In 2023, our work made an impact on so many issues in our food system — and the press took notice. Here are the biggest stories of the year in our movement to take down monopoly power in the food system.

Pushing Agencies to Fulfill the Promises of the Executive Order on Competition

All throughout 2023, we stayed focused on holding the Biden administration accountable to the promises made in the executive order to improve competition across the economy. While some historic advances have been made, critical work has yet to be done to level the playing field — and time is running out.

POLITICO | Making the Grade?

POLITICO reported on the release of Farm Action’s second report card grading the administration’s progress toward the goals of the executive order on competition.
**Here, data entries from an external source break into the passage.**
(** X8.  The rule-based score is never above 0.7: on the rule-based path
    of [predict_attrition] every reported probability is NaN or a number
    from 0 to 70 percent, and no row is given the tier High by the default
    bins. *)
Theorem rule_based_path_never_high
    (float_of_str : string -> option pyfloat)
    (logreg_proba : list string -> DataFrame -> result (list pyfloat))
    (df : DataFrame)
    (Hpath : has_column df "attrition"
             && (0 <? List.length
                        (filter (has_column df) RiskModel.PREFERRED_FEATURES))%nat
             = false) :
  exists res,
    RiskModel.predict_attrition float_of_str logreg_proba df
    = Ok (res, "Rule-Based"%string)
    /\ Forall (fun y =>
                 RiskModel.r_tier y <> Some High
                 /\ match RiskModel.r_prob y with
                    | NaN => RiskModel.r_tier y = None
                    | Fin v => (0 <= v <= 70)%R
                    end) res.
Proof.
  unfold RiskModel.predict_attrition. rewrite Hpath. cbn [bind].
  unfold cut. rewrite increasing_default_bins. cbn [bind].
  eexists. split; [reflexivity|]. cbv zeta.
  apply Forall_forall. intros y Hy. apply in_sort_by in Hy.
  set (ids := if has_column df "社員ID" then column df "社員ID"
              else RiskModel.arange1 (List.length (rows df))) in *.
  set (pct := map (fun p => np_round1 (fmul p (Fin 100)))
                (map (fun r => RiskModel.rule_based_score float_of_str
                                 (RiskModel.row_view df r)) (rows df))) in *.
  assert (Li : List.length pct = List.length ids).
  { unfold pct, ids. rewrite !length_map.
    destruct (has_column df "社員ID");
      [unfold column; rewrite length_map|rewrite length_arange1]; reflexivity. }
  assert (Hbase : forall l,
            In l (map (fun e => RiskModel.mkRisk (fst (fst e)) (snd (fst e))
                                  (snd e) [])
                    (combine (RiskModel.zip_outer ids pct)
                       (map (cut1 RiskModel.default_bins tier_labels)
                          (map snd (RiskModel.zip_outer ids pct))))) ->
            RiskModel.r_tier l <> Some High
            /\ match RiskModel.r_prob l with
               | NaN => RiskModel.r_tier l = None
               | Fin v => (0 <= v <= 70)%R
               end).
  { intros l Hl. apply in_map_iff in Hl. destruct Hl as [[[i p] t] [<- He]].
    rewrite map_map in He. apply in_combine_map in He. destruct He as [Hin ->].
    apply (in_zip_outer ids pct (i, p) Li) in Hin. cbn [snd fst] in Hin |- *.
    cbn [RiskModel.r_prob RiskModel.r_tier].
    unfold pct in Hin. rewrite map_map in Hin. apply in_map_iff in Hin.
    destruct Hin as [r [<- _]].
    destruct (rule_based_percent float_of_str (RiskModel.row_view df r))
      as [[E1 E2]|[v [E1 [Hv [E2|E2]]]]]; cbv zeta in E1, E2;
      rewrite E1 in *; rewrite E2; split; try discriminate;
      try reflexivity; exact Hv. }
  destruct (filter (has_column df) RiskModel.ref_candidates) as [|c cs].
  - apply Hbase. exact Hy.
  - apply merge_left_fields in Hy. destruct Hy as [l [Hl [-> ->]]].
    apply Hbase. exact Hl.
Qed.

Lemma rule_based_path_never_high_witness :
  exists res,
    RiskModel.predict_attrition (fun _ => None) (fun _ _ => Raise LibraryError)
      (mkDF ["社員ID"; "平均残業時間h"]%string
         [[("社員ID", CStr "E1"); ("平均残業時間h", CNum 200)]%string])
    = Ok (res, "Rule-Based"%string)
    /\ Forall (fun y =>
                 RiskModel.r_tier y <> Some High
                 /\ match RiskModel.r_prob y with
                    | NaN => RiskModel.r_tier y = None
                    | Fin v => (0 <= v <= 70)%R
                    end) res.
Proof.
  apply (rule_based_path_never_high (fun _ => None)
           (fun _ _ => Raise LibraryError)
           (mkDF ["社員ID"; "平均残業時間h"]%string
              [[("社員ID", CStr "E1"); ("平均残業時間h", CNum 200)]%string])).
  reflexivity.
Defined.

(** ** Direction of the features in the rule-based score *)

Section ScoreDirection.

Import Utils RiskModel.
Open Scope R_scope.

Lemma not_above_refl (c : pyfloat) : not_above c c.
Proof. destruct c; simpl; [lra|exact I]. Qed.

Lemma fold_fadd_not_above (l : list pyfloat) (c1 c2 : pyfloat) :
  not_above c1 c2 -> not_above (fold_left fadd l c1) (fold_left fadd l c2).
Proof.
  revert c1 c2. induction l as [|a l IH]; intros c1 c2 H; simpl; [exact H|].
  apply IH. destruct c1, c2, a; simpl in *; try tauto; lra.
Qed.

Lemma clamp_fin (u : R) :
  py_min (py_max (Fin u) (Fin 0)) (Fin 1) = Fin (Rmin (Rmax u 0) 1).
Proof.
  unfold py_max, py_min, fgt, flt, Rmin, Rmax.
  destruct (Rltb u 0) eqn:A; [apply Rltb_true in A | apply Rltb_false in A];
    cbn [flt];
    match goal with |- context [Rltb 1 ?z] =>
      destruct (Rltb 1 z) eqn:B; [apply Rltb_true in B | apply Rltb_false in B]
    end; repeat destruct (Rle_dec _ _); f_equal; lra.
Qed.

Lemma clamp_monotone (u v : R) :
  u <= v -> Rmin (Rmax u 0) 1 <= Rmin (Rmax v 0) 1.
Proof. intros H. unfold Rmin, Rmax. repeat destruct (Rle_dec _ _); lra. Qed.

Lemma sigmoid_monotone (x y : R) :
  x <= y -> 1 / (1 + exp (- (x * 3))) <= 1 / (1 + exp (- (y * 3))).
Proof.
  intros H.
  assert (He : exp (- (y * 3)) <= exp (- (x * 3))).
  { destruct (Req_dec_T (- (y * 3)) (- (x * 3))) as [->|N]; [lra|].
    left. apply exp_increasing. lra. }
  pose proof (exp_pos (- (x * 3))). pose proof (exp_pos (- (y * 3))).
  unfold Rdiv. rewrite !Rmult_1_l. apply Rinv_le_contravar; lra.
Qed.

(** The score as a function of the list of contributions. *)
Lemma rule_based_score_of_sum
    (float_of_str : string -> option pyfloat) (row : Row) :
  rule_based_score float_of_str row
  = clip01 (flift1 (fun x => 1 / (1 + exp (- (x * 3))))
              (py_sum (contributions float_of_str row))).
Proof.
  unfold rule_based_score.
  destruct (contributions float_of_str row); reflexivity.
Qed.

Lemma score_not_above (s1 s2 : pyfloat) :
  not_above s1 s2 ->
  not_above (clip01 (flift1 (fun x => 1 / (1 + exp (- (x * 3)))) s1))
            (clip01 (flift1 (fun x => 1 / (1 + exp (- (x * 3)))) s2)).
Proof.
  destruct s1 as [a|], s2 as [b|]; simpl; try tauto.
  intros H. pose proof (sigmoid_monotone a b H).
  unfold Rmin, Rmax. repeat destruct (Rle_dec _ _); lra.
Qed.

End ScoreDirection.

(** X9.  Overtime is a risk factor and the rating a protective one: if
    two rows give the same value for every other feature, the row with
    more average overtime never has the lower rule-based score, and the
    row with the higher rating never has the higher score (both scores
    are numbers, or both are NaN). *)
Theorem rule_based_score_direction
    (float_of_str : string -> option pyfloat) (r1 r2 : Row)
    (c : string) (a b : R)
    (Hc : c = "平均残業時間h"%string \/ c = "評価(1-5)"%string)
    (Hother : forall c', In c' RiskModel.PREFERRED_FEATURES -> c' <> c ->
                RiskModel.get float_of_str r1 c' = RiskModel.get float_of_str r2 c')
    (H1 : RiskModel.get float_of_str r1 c = Some (Fin a))
    (H2 : RiskModel.get float_of_str r2 c = Some (Fin b))
    (Hab : (a <= b)%R) :
  (c = "平均残業時間h"%string ->
   not_above (RiskModel.rule_based_score float_of_str r1)
             (RiskModel.rule_based_score float_of_str r2))
  /\ (c = "評価(1-5)"%string ->
      not_above (RiskModel.rule_based_score float_of_str r2)
                (RiskModel.rule_based_score float_of_str r1)).
Proof.
  rewrite !rule_based_score_of_sum.
  split; intros ->; apply score_not_above;
    unfold RiskModel.py_sum, RiskModel.contributions;
    rewrite !fold_left_app;
    rewrite H1, H2;
    rewrite !(Hother _) by (simpl; first [tauto | discriminate]).
  - repeat apply fold_fadd_not_above.
    unfold RiskModel.contribution. cbn [fold_left flift1]. rewrite !clamp_fin.
    set (acc := fold_left fadd _ _).
    pose proof (clamp_monotone (a / 60) (b / 60) ltac:(lra)) as Hm.
    destruct acc; cbn [not_above fadd fmul flift2]; [lra|exact I].
  - repeat apply fold_fadd_not_above.
    unfold RiskModel.contribution. cbn [fold_left flift1].
    rewrite !clamp_fin.
    set (acc := fold_left fadd _ _).
    pose proof (clamp_monotone ((a - 1) / 4) ((b - 1) / 4) ltac:(lra)) as Hm.
    destruct acc; cbn [not_above fadd fmul flift2]; [lra|exact I].
Qed.

Lemma rule_based_score_direction_witness :
  not_above
    (RiskModel.rule_based_score (fun _ => None)
       [("勤続年数", CNum 3); ("平均残業時間h", CNum 10)]%string)
    (RiskModel.rule_based_score (fun _ => None)
       [("勤続年数", CNum 3); ("平均残業時間h", CNum 50)]%string).
Proof.
  apply (proj1 (rule_based_score_direction (fun _ => None)
                  [("勤続年数", CNum 3); ("平均残業時間h", CNum 10)]%string
                  [("勤続年数", CNum 3); ("平均残業時間h", CNum 50)]%string
                  "平均残業時間h" 10 50 (or_introl eq_refl)
                  ltac:(intros c' Hin Hne; simpl in Hin;
                        repeat (destruct Hin as [<-|Hin];
                                [first [reflexivity | exfalso; apply Hne; reflexivity]|]);
                        destruct Hin)
                  eq_refl eq_refl ltac:(lra))).
  reflexivity.
Defined.

(** ** The KPI counters and the tier labels *)

Section KpiCounters.

Import RiskModel App.
Open Scope R_scope.

Lemma combine_map_self {A B} (g : A -> B) (l : list A) :
  combine l (map g l) = map (fun x => (x, g x)) l.
Proof. induction l as [|a l IH]; simpl; [reflexivity|]. rewrite IH. reflexivity. Qed.

Lemma count_split {A} (f g h : A -> bool) (l : list A) :
  (forall a, In a l ->
     (if f a then 1 else 0) = (if g a then 1 else 0) + (if h a then 1 else 0))%nat ->
  List.length (filter f l)
  = (List.length (filter g l) + List.length (filter h l))%nat.
Proof.
  induction l as [|a l IH]; intros H; [reflexivity|].
  specialize (IH (fun b Hb => H b (or_intror Hb))).
  specialize (H a (or_introl eq_refl)). simpl.
  destruct (f a), (g a), (h a); simpl in *; lia.
Qed.

End KpiCounters.

(** X10.  On the slider ranges the re-bucketing pass returns, and the
    "High" KPI of the risk tab counts the rows labelled High plus the rows
    whose probability is exactly the High threshold: the counter and the
    labels agree except on the threshold itself. *)
Theorem high_kpi_counts_labels_and_threshold
    (result_df : list RiskModel.RiskResult) (attr_med_thr attr_high_thr : Z)
    (Hm : (20 <= attr_med_thr <= 90)%Z) (Hh : (50 <= attr_high_thr <= 95)%Z)
    (Hp : forall r, In r result_df -> within 0 100 (RiskModel.r_prob r)) :
  exists out,
    App.rebucket result_df attr_med_thr attr_high_thr = Ok out
    /\ App.high_cnt out attr_high_thr
       = (List.length (filter labelled_high out)
          + List.length (filter (prob_is (IZR attr_high_thr)) out))%nat.
Proof.
  unfold App.rebucket, App.effective_thresholds.
  set (m := if (attr_med_thr >=? attr_high_thr)%Z
            then (attr_high_thr - 1)%Z else attr_med_thr).
  assert (Hlt : (20 <= m < attr_high_thr)%Z).
  { unfold m. destruct (attr_med_thr >=? attr_high_thr)%Z eqn:G; [lia|].
    rewrite Z.geb_leb in G. apply Z.leb_gt in G. lia. }
  assert (B1 : (-(1/10) < IZR m)%R)
    by (apply Rlt_le_trans with (IZR 20); [lra|apply IZR_le; lia]).
  assert (B2 : (IZR m < IZR attr_high_thr)%R) by (apply IZR_lt; lia).
  assert (B3 : (IZR attr_high_thr < 100)%R)
    by (apply Rlt_trans with (IZR 96); [apply IZR_lt; lia|lra]).
  unfold cut. rewrite increasing_tier_bins by assumption. cbn [bind].
  eexists. split; [reflexivity|].
  rewrite (map_map RiskModel.r_prob), combine_map_self, map_map. cbn [fst snd].
  unfold App.high_cnt. rewrite !filter_map_swap, !length_map.
  apply count_split. intros r Hr.
  unfold labelled_high, prob_is. cbn [RiskModel.r_prob RiskModel.r_tier].
  specialize (Hp r Hr).
  destruct (RiskModel.r_prob r) as [p|]; [|reflexivity].
  simpl in Hp. rewrite cut1_tier_bins by assumption.
  unfold fge, fle, feq. rcases; reflexivity.
Qed.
Marketplace | White House moves to stop alleged food price gouging

Farm Action’s Joe Maxwell told NPR’s Marketplace that dominant food corporations had “the ability to literally set the price as high as they want,” leading to higher prices for consumers. In keeping with the executive order’s “whole of government” approach, to address this issue the USDA challenged state attorneys general to partner on increased antitrust enforcement to tackle abuses like price gouging.

Agri-Pulse | USDA warns seed companies to adhere to labeling requirements

When USDA warned dominant seed corporations to observe labeling requirements, Farm Action’s Joe Maxwell told Agri-Pulse it was a positive sign that USDA is following through on this commitment under the executive order.

POLITICO | ‘Rome’s burning’: Small farmers complain Biden administration is fiddling as they vanish

POLITICO reported on farmers’ widespread and justifiable frustration with the USDA’s slow progress toward the essential Packers and Stockyards Act rulemakings. This earned the Department a “C” in our 2023 report card.

The Farm Action holds the administration’s feet to the fire in Washington D.C.

New York Times | The Chicken Tycoons vs. the Antitrust Hawks

Farm Action’s Joe Maxwell told the New York Times that last year’s DOJ ruling banning Wayne-Sanderson Farms from using the tournament pay system “is the start of something bigger” and should prompt a long-awaited USDA rule banning the practice outright. 

Still, it’s important to remember that USDA Secretary Tom Vilsack failed chicken growers during his two USDA stints under Obama. “Our definition of insanity is hiring Vilsack back a third time and expecting a different result,” Maxwell said.

The Hill | Federal regulators take a bite out of meat monopolies

Time is running out to accomplish the goals of the executive order, Farm Action’s Angela Huffman told The Hill, noting that the remaining rules all must be finalized by May; otherwise, they are vulnerable to being overturned. 

“This is the same travesty against competition that happened during the Obama administration on Secretary Vilsack’s watch,” Huffman said. “The Biden administration should take heed: In the absence of swift action, history could easily repeat itself.”

Ending Checkoff Corruption

Famous promotional campaigns like “Beef. It’s What’s for Dinner” and “Pork. The Other White Meat” are the products of government-mandated checkoff programs, which have long been plagued by corruption and controversy. Our work to shed light on the murky workings of the checkoff attracted a lot of attention in 2023.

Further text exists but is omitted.